[antlr-interest] RES: RES: COBOL grammar

Nilo Roberto C Paim nilopaim at gmail.com
Mon Jul 11 15:39:15 PDT 2011


Hi, Ron.

Glad to say that I'm the maintainer of TinyCobol. 

What I'm trying to do here is write a new version of it, using Antlr. In
this new version, I want to implement a lot of things that does not exists
today, like native GUI and native access to RDBMS in general. Also, I'm
going to generate 'executables' for Java JVM and for .Net CIL. Current
TinyCobol generates assembly code for 32 bits only, and I think this is a
big limitation for it now.

But let's go to the real problem...

A command in Cobol may or may be not terminated by '.'. All sequence of
commands terminated by only one '.' are a block. A sample of this are the
commands in the 'then' or the 'else' part of an 'IF' command. In this case,
the first '.' found on the end of some command terminates not only the
command, but the 'IF' command as a whole.

Additionally, a '.' must be the last token between paragraphs. Alias, the
command sequence on a paragraph needs only the final '.', if I want.

There is no way I could say if a '.' belongs to the preceding command or if
it enclosing the current paragraph, except by the fact that, if the
following token is a section name or a new paragraph, it quits the current
paragraph; else it quits a block.

Maybe I'm just missing the way to say that to Antlr. As I've already said,
I'm a newbie.

Thanks for interest and sorry the poor English. I'm Portuguese native
speaker.

Nilo - Brazil

-----Mensagem original-----
De: antlr-interest-bounces at antlr.org
[mailto:antlr-interest-bounces at antlr.org] Em nome de Ron Burk
Enviada em: segunda-feira, 11 de julho de 2011 19:24
Cc: antlr-interest at antlr.org
Assunto: Re: [antlr-interest] RES: COBOL grammar

> What else am I missing?

Are you certain you mean the '.' at the end of the command
to be optional?
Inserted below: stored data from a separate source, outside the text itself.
(** ** The NoData error *)

(** C4: for every input document and every breakdown mode, the summarizer
    raises the 404 "No rate data available" error exactly when the resolved
    series is empty; it raises nothing else; and a document without a
    [rates] mapping counts as empty. *)
Theorem no_data_iff_empty impl data bt :
  (calculate_summary impl data bt = Raise (HTTPException 404 "No rate data available")
   ↔ default ∅ (rd_rates data) = ∅)
  ∧ (∀ e, calculate_summary impl data bt = Raise e →
          e = HTTPException 404 "No rate data available")
  ∧ (rd_rates data = None →
     calculate_summary impl data bt = Raise (HTTPException 404 "No rate data available")).
Proof.
  assert (Hcases : default ∅ (rd_rates data) = ∅
                   ∨ ∃ rates, rd_rates data = Some rates ∧ rates ≠ ∅).
  { destruct (rd_rates data) as [rates|] eqn:E; [|left; reflexivity].
    destruct (decide (rates = ∅)) as [->|Hne]; [left; reflexivity|].
    right. eauto. }
  split; [|split].
  - split; [|apply calculate_summary_empty].
    destruct Hcases as [He|(rates & Hr & Hne)]; [intros _; exact He|].
    rewrite (calculate_summary_nonempty impl data rates bt Hr Hne). discriminate.
  - intros e. destruct Hcases as [He|(rates & Hr & Hne)].
    + rewrite (calculate_summary_empty impl data bt He). congruence.
    + rewrite (calculate_summary_nonempty impl data rates bt Hr Hne). discriminate.
  - intros Hnone. apply calculate_summary_empty. rewrite Hnone. reflexivity.
Qed.

Lemma no_data_iff_empty_witness :
  calculate_summary Compensated {| rd_rates := None; rd_source := Some "api"%string |} "none"
  = Raise (HTTPException 404 "No rate data available").
Proof.
  apply (no_data_iff_empty Compensated
           {| rd_rates := None; rd_source := Some "api"%string |} "none").
  reflexivity.
Defined.
(** What a pass of [_process_pending_tasks] may have done to [w0]: agents
    and registries are as they were; a task object is as it was or went from
    [pending], with some agent eligible for it, to [executing]; new
    supervisors watch tasks that were [pending]. *)
Definition tick_effect (w0 w : World) : Prop :=
  agent_objects w = agent_objects w0 /\ agents w = agents w0
  /\ tasks w = tasks w0 /\ workflows w = workflows w0
  /\ is_running w = is_running w0
  /\ (forall r,
        task_objects w !! r = task_objects w0 !! r
        \/ exists t t',
             task_objects w0 !! r = Some t /\ status t = pending
             /\ eligible_agents w0 t <> []
             /\ task_objects w !! r = Some t' /\ status t' = executing)
  /\ (exists new,
        coroutines w = coroutines w0 ++ new
        /\ Forall (fun c => status_of w0 (sup_task c) = Some pending) new).

(** ** The configuration of [main()] *)

Definition token_agent_config : AgentConfig :=
  {| agent_id := "token_distributor"; agent_type := "TOKEN_MANAGEMENT";
     priority := 1;
     capabilities := ["TOKEN_DISTRIBUTION"; "COMMISSION_CALCULATION"];
     max_gas := 2000000; success_threshold := 85; retry_attempts := 3 |}.

Definition liquidity_agent_config : AgentConfig :=
  {| agent_id := "liquidity_manager"; agent_type := "LIQUIDITY_MANAGEMENT";
     priority := 2; capabilities := ["LIQUIDITY_MANAGEMENT"];
     max_gas := 3000000; success_threshold := 90; retry_attempts := 2 |}.

Definition payment_agent_config : AgentConfig :=
  {| agent_id := "payment_processor"; agent_type := "PAYMENT_PROCESSING";
     priority := 1;
     capabilities := ["PAYMENT_PROCESSING"; "KYC_VERIFICATION"];
     max_gas := 1500000; success_threshold := 95; retry_attempts := 3 |}.

(** [token_task], created at time [now]. *)
Definition token_task (now : datetime) : Task :=
  {| task_id := "distribute_001"; task_type := "TOKEN_DISTRIBUTION";
     target_contract := "0x..."; execution_time := now;
     data := [("recipient", "0x..."); ("amount", "1000000000000000000000");
              ("reason", "Pack purchase reward")];
     task_priority := 1; is_recurring := false; recurring_interval := None;
     assigned_agent := None; status := pending; retry_count := 0 |}.

(** ** The executor: [_execute_by_type] and its handlers *)

(** [d[k]]: [KeyError] when the key is missing. *)
Definition dict_getitem {V} (d : dict V) (k : string) : Outcome V :=
  match dict_get d k with
  | Some v => Returns v
  | None => Raises "KeyError"
  end.

(** Log records of the handlers. *)
Inductive HandlerMessage :=
| MsgUnknownTaskType (kind : string)
| MsgPocLocationRejected (user : string)
| MsgPocNftCreated (user : string)
| MsgPocFailed (e : string).

Definition _validate_poc_location (user lat lng beacon_id : string) : bool :=
  true.

(** [timestamp_data] is represented by the user it records. *)
Definition _mint_poc_nft (user : string)
  : bool * list (LogLevel * HandlerMessage) :=
  (true, [(INFO, MsgPocNftCreated user)]).

(** The [try] block of [_handle_poc_verification]: the four subscriptions,
    the location check and the minting. *)
Definition poc_verification_body (task : Task)
  : Outcome (bool * list (LogLevel * HandlerMessage)) :=
  user ← dict_getitem (data task) "user";
  latitude ← dict_getitem (data task) "latitude";
  longitude ← dict_getitem (data task) "longitude";
  beacon_id ← dict_getitem (data task) "beacon_id";
  if negb (_validate_poc_location user latitude longitude beacon_id) then
    Returns (false, [(WARNING, MsgPocLocationRejected user)])
  else
    let minted := _mint_poc_nft user in
    Returns (true, minted.2).

Definition _handle_poc_verification (task : Task)
  : bool * list (LogLevel * HandlerMessage) :=
  match poc_verification_body task with
  | Returns result => result
  | Raises e => (false, [(ERROR, MsgPocFailed e)])
  end.

(** What the five handlers that go to the blockchain return in one call.
    Each of them wraps its whole body in [try] / [except Exception] and
    returns [False] from the handler, so each returns a [bool]. *)
Record ChainHandlers := {
  _handle_token_distribution : Task -> bool;
  _handle_commission_calculation : Task -> bool;
  _handle_liquidity_management : Task -> bool;
  _handle_payment_processing : Task -> bool;
  _handle_kyc_verification : Task -> bool
}.

Definition _execute_by_type (h : ChainHandlers) (task : Task)
  : bool * list (LogLevel * HandlerMessage) :=
  if String.eqb (task_type task) "TOKEN_DISTRIBUTION" then
    (_handle_token_distribution h task, [])
  else if String.eqb (task_type task) "COMMISSION_CALCULATION" then
    (_handle_commission_calculation h task, [])
  else if String.eqb (task_type task) "LIQUIDITY_MANAGEMENT" then
    (_handle_liquidity_management h task, [])
  else if String.eqb (task_type task) "PAYMENT_PROCESSING" then
    (_handle_payment_processing h task, [])
  else if String.eqb (task_type task) "KYC_VERIFICATION" then
    (_handle_kyc_verification h task, [])
  else if String.eqb (task_type task) "POC_VERIFICATION" then
    _handle_poc_verification task
  else
    (false, [(WARNING, MsgUnknownTaskType (task_type task))]).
An initial scan seems to indicate only one
optional '.' in the tinyCobol grammar, in procedure declarations.

Likewise, an uneducated glance at another COBOL grammar:
    http://www.cs.vu.nl/grammarware/browsable/cobol/#EBNF
seemed to indicate the "." is rarely optional.

Or put another way, at the end of a command, what are
the precise rules for deciding whether a '.' belongs to
the current command or to the enclosing paragraph?
If you can state an unambiguous rule for making that decision,
you can probably force ANTLR to do it.